To do –
Using the data that follows, return exactly the lines from the one that contains "(row_ok a →" through the one that contains "<| a_error := err", ends included.

Source data –
++++++

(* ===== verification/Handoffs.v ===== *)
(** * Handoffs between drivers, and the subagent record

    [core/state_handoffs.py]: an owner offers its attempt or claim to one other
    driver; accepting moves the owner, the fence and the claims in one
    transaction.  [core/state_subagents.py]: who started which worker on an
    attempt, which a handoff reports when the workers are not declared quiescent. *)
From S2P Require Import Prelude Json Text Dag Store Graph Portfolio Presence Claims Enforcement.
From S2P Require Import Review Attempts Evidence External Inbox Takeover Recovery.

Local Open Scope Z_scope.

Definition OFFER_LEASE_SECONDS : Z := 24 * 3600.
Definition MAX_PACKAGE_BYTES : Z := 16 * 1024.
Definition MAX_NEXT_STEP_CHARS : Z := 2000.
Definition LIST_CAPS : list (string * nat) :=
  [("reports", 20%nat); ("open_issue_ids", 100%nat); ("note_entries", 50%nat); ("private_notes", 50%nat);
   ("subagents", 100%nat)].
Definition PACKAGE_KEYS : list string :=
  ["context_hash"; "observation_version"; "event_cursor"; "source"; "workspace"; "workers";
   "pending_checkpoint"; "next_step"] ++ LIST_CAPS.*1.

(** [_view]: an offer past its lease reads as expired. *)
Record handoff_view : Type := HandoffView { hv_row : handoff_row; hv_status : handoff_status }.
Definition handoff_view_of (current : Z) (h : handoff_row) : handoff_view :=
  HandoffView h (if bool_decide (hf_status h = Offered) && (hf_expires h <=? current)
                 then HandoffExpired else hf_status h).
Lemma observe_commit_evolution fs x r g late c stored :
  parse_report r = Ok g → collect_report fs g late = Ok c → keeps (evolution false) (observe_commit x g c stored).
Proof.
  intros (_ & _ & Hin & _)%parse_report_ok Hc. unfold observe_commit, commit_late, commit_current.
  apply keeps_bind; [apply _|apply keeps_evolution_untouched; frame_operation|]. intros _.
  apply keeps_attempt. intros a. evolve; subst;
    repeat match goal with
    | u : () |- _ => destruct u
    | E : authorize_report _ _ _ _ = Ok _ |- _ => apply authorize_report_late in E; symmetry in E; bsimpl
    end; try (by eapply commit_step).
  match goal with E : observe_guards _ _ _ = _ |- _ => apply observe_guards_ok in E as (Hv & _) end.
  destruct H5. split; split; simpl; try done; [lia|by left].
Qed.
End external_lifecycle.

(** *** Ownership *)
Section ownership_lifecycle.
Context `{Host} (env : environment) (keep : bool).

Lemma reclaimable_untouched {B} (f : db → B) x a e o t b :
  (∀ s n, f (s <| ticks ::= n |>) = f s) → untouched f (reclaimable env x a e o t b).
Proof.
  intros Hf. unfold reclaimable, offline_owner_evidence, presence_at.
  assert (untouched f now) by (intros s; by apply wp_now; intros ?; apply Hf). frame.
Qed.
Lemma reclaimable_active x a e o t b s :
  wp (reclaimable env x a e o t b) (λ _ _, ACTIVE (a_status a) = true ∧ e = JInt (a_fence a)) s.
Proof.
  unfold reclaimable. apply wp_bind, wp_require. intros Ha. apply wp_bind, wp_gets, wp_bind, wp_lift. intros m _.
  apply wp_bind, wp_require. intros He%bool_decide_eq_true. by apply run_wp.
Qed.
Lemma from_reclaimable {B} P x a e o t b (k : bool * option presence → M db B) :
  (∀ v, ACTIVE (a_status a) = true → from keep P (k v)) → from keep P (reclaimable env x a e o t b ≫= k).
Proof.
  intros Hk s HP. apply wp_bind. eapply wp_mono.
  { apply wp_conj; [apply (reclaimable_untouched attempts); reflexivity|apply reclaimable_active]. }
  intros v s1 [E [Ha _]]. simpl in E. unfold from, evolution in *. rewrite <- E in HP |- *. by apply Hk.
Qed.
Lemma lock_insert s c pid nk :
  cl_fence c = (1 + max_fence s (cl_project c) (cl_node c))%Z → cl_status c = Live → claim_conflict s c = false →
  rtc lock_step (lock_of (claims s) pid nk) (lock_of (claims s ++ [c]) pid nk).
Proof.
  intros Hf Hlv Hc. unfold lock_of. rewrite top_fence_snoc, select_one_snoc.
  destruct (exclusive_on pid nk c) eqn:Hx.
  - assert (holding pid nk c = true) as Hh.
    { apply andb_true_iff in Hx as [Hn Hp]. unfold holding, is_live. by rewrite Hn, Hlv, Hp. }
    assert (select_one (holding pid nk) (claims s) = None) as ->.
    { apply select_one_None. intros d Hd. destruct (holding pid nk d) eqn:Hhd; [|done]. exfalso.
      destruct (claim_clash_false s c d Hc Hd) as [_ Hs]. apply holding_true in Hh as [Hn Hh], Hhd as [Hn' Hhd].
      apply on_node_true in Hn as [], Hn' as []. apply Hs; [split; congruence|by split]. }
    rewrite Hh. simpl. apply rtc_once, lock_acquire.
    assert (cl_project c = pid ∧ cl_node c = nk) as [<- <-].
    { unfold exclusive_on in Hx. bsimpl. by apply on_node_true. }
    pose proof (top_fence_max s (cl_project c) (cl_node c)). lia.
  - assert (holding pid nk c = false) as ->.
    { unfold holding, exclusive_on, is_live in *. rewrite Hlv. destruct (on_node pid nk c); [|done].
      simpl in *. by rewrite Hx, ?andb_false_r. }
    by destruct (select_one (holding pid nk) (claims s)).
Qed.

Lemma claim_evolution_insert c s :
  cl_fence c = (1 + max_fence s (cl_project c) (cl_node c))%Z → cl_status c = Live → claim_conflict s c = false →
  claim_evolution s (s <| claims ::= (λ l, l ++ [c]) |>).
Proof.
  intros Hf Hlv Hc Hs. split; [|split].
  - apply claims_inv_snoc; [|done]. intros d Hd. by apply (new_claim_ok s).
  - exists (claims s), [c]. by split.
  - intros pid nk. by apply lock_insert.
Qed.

++++++

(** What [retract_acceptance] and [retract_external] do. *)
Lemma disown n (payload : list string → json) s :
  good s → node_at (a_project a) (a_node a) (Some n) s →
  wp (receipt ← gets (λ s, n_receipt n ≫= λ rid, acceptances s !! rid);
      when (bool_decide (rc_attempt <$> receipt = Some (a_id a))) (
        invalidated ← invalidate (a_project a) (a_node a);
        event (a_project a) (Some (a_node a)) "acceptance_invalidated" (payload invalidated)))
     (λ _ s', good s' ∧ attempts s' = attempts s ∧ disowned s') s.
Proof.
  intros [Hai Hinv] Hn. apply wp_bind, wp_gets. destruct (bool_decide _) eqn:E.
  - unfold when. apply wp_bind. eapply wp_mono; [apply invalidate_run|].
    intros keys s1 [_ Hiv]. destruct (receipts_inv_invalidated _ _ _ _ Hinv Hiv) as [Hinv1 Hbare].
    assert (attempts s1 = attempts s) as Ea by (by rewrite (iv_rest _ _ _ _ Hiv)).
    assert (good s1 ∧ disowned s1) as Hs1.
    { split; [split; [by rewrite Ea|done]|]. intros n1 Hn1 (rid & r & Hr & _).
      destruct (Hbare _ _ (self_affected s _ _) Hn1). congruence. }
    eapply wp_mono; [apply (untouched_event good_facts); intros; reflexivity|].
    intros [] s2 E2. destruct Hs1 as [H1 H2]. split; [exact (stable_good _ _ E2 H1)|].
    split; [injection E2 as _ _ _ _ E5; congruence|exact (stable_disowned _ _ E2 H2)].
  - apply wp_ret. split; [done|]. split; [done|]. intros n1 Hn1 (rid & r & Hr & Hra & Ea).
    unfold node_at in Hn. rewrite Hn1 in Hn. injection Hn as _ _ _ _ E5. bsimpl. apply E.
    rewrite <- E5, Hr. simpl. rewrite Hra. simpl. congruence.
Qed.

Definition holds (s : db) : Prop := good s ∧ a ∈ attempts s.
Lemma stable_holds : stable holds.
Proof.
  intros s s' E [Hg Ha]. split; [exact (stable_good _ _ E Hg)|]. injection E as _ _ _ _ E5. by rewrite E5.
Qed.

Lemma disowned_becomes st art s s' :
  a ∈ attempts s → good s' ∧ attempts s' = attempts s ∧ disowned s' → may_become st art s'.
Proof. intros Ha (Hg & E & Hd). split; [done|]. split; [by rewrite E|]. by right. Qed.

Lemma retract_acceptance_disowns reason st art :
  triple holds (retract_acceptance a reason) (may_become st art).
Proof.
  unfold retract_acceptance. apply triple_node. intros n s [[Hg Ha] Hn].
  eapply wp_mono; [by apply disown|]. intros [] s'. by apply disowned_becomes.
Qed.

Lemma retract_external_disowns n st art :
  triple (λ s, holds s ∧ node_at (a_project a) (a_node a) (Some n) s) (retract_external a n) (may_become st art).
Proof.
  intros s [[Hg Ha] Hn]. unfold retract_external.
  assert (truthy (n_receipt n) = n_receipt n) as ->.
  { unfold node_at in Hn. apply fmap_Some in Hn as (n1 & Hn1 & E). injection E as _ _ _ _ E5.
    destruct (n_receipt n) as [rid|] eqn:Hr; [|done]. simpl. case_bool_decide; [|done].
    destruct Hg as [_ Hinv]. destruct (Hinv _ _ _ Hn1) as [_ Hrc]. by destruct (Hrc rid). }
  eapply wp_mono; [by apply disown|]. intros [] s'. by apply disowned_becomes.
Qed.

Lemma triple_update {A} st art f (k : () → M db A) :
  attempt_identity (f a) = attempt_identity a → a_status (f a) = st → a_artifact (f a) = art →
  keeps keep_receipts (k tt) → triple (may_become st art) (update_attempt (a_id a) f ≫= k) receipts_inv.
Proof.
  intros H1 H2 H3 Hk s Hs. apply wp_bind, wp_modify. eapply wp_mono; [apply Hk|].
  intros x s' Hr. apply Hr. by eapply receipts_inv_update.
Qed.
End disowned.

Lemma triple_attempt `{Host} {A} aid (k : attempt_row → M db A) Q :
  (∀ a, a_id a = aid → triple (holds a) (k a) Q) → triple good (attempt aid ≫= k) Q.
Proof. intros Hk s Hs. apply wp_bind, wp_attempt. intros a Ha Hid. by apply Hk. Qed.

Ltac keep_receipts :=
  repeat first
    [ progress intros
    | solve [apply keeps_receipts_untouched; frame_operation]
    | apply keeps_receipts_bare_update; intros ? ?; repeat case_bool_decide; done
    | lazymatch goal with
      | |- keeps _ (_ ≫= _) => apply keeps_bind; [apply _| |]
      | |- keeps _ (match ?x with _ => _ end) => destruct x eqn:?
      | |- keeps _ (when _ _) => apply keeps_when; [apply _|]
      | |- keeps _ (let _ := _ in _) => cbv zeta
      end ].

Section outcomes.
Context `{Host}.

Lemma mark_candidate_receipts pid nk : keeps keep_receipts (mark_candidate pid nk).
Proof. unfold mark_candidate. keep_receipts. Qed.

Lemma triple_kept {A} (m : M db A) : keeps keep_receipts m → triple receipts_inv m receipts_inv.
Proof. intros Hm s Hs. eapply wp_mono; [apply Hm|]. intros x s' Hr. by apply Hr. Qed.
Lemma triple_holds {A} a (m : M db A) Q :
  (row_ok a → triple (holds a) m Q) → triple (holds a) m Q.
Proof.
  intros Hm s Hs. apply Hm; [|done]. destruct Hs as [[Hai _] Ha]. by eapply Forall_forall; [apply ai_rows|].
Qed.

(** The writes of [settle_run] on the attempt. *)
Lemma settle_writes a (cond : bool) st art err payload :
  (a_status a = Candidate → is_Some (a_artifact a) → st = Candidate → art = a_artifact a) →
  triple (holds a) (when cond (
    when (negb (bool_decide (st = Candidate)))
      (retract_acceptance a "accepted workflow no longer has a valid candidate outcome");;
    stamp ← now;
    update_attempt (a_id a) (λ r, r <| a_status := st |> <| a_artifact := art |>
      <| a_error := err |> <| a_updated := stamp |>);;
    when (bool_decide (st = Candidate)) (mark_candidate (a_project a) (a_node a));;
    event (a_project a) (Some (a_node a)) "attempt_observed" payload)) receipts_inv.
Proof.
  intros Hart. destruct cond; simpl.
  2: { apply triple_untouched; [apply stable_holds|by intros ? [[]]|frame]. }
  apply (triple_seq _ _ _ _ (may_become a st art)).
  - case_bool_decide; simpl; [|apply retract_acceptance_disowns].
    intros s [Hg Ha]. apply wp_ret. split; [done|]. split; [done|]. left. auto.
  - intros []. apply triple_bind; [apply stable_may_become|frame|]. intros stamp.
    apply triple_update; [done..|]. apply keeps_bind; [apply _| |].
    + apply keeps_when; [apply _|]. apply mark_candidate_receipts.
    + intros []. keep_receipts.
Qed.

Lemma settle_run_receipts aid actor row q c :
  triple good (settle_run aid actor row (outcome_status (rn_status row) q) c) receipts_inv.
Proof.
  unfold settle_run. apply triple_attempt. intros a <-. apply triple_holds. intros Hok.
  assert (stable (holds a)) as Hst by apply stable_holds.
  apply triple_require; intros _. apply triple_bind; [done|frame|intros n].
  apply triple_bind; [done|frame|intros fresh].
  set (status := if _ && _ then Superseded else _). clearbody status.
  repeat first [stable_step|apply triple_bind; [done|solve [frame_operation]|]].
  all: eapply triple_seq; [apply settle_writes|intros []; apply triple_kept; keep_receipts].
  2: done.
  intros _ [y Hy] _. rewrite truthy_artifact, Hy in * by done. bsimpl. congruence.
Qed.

++++++

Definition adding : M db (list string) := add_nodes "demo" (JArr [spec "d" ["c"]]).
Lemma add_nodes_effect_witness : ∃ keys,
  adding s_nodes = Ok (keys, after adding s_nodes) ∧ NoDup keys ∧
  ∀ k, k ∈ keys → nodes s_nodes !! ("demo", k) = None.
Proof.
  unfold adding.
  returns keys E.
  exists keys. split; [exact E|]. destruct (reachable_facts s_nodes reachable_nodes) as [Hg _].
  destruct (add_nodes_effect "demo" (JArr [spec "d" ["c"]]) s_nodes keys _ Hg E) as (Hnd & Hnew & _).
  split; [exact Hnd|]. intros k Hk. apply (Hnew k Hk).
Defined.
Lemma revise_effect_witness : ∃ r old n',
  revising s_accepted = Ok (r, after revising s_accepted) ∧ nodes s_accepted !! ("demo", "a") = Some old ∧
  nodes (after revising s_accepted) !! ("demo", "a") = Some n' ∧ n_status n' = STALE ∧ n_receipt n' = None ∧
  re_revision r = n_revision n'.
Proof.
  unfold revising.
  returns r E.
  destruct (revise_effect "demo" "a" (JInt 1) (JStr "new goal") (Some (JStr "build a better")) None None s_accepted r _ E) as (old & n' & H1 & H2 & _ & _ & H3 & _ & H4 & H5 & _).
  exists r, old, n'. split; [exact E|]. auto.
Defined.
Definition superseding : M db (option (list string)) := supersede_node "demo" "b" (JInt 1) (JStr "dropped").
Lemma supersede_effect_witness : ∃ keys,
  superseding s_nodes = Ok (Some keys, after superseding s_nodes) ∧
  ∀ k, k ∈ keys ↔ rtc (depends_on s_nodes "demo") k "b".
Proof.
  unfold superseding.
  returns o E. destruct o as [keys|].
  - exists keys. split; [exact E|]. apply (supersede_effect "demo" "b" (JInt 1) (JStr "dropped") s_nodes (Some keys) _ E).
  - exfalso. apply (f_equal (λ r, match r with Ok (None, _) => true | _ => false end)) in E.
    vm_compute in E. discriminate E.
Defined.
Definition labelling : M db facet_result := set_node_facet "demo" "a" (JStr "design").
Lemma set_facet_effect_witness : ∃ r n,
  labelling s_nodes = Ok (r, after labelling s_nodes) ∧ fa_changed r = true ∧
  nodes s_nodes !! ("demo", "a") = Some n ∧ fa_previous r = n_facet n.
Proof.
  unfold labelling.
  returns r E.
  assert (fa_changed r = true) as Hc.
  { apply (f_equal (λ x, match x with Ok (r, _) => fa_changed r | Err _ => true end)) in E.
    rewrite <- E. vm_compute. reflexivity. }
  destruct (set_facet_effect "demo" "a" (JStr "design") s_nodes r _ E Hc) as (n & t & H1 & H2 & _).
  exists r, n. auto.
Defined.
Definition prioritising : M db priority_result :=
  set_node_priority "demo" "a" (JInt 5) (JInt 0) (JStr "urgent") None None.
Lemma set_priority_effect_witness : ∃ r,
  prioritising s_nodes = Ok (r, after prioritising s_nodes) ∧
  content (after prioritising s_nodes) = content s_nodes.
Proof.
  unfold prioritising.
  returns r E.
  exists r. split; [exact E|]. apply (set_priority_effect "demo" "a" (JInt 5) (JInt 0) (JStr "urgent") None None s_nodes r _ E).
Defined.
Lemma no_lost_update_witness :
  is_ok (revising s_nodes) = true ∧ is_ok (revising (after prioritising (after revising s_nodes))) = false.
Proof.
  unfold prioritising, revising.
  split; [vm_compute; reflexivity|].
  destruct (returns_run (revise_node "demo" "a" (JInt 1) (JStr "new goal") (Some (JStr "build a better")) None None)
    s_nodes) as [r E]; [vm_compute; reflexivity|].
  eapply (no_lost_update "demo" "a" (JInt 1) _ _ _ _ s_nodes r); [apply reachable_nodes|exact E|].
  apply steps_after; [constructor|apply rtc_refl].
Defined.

++++++

Answer for the task –
  (row_ok a → triple (holds a) m Q) → triple (holds a) m Q.
Proof.
  intros Hm s Hs. apply Hm; [|done]. destruct Hs as [[Hai _] Ha]. by eapply Forall_forall; [apply ai_rows|].
Qed.

(** The writes of [settle_run] on the attempt. *)
Lemma settle_writes a (cond : bool) st art err payload :
  (a_status a = Candidate → is_Some (a_artifact a) → st = Candidate → art = a_artifact a) →
  triple (holds a) (when cond (
    when (negb (bool_decide (st = Candidate)))
      (retract_acceptance a "accepted workflow no longer has a valid candidate outcome");;
    stamp ← now;
    update_attempt (a_id a) (λ r, r <| a_status := st |> <| a_artifact := art |>
      <| a_error := err |> <| a_updated := stamp |>);;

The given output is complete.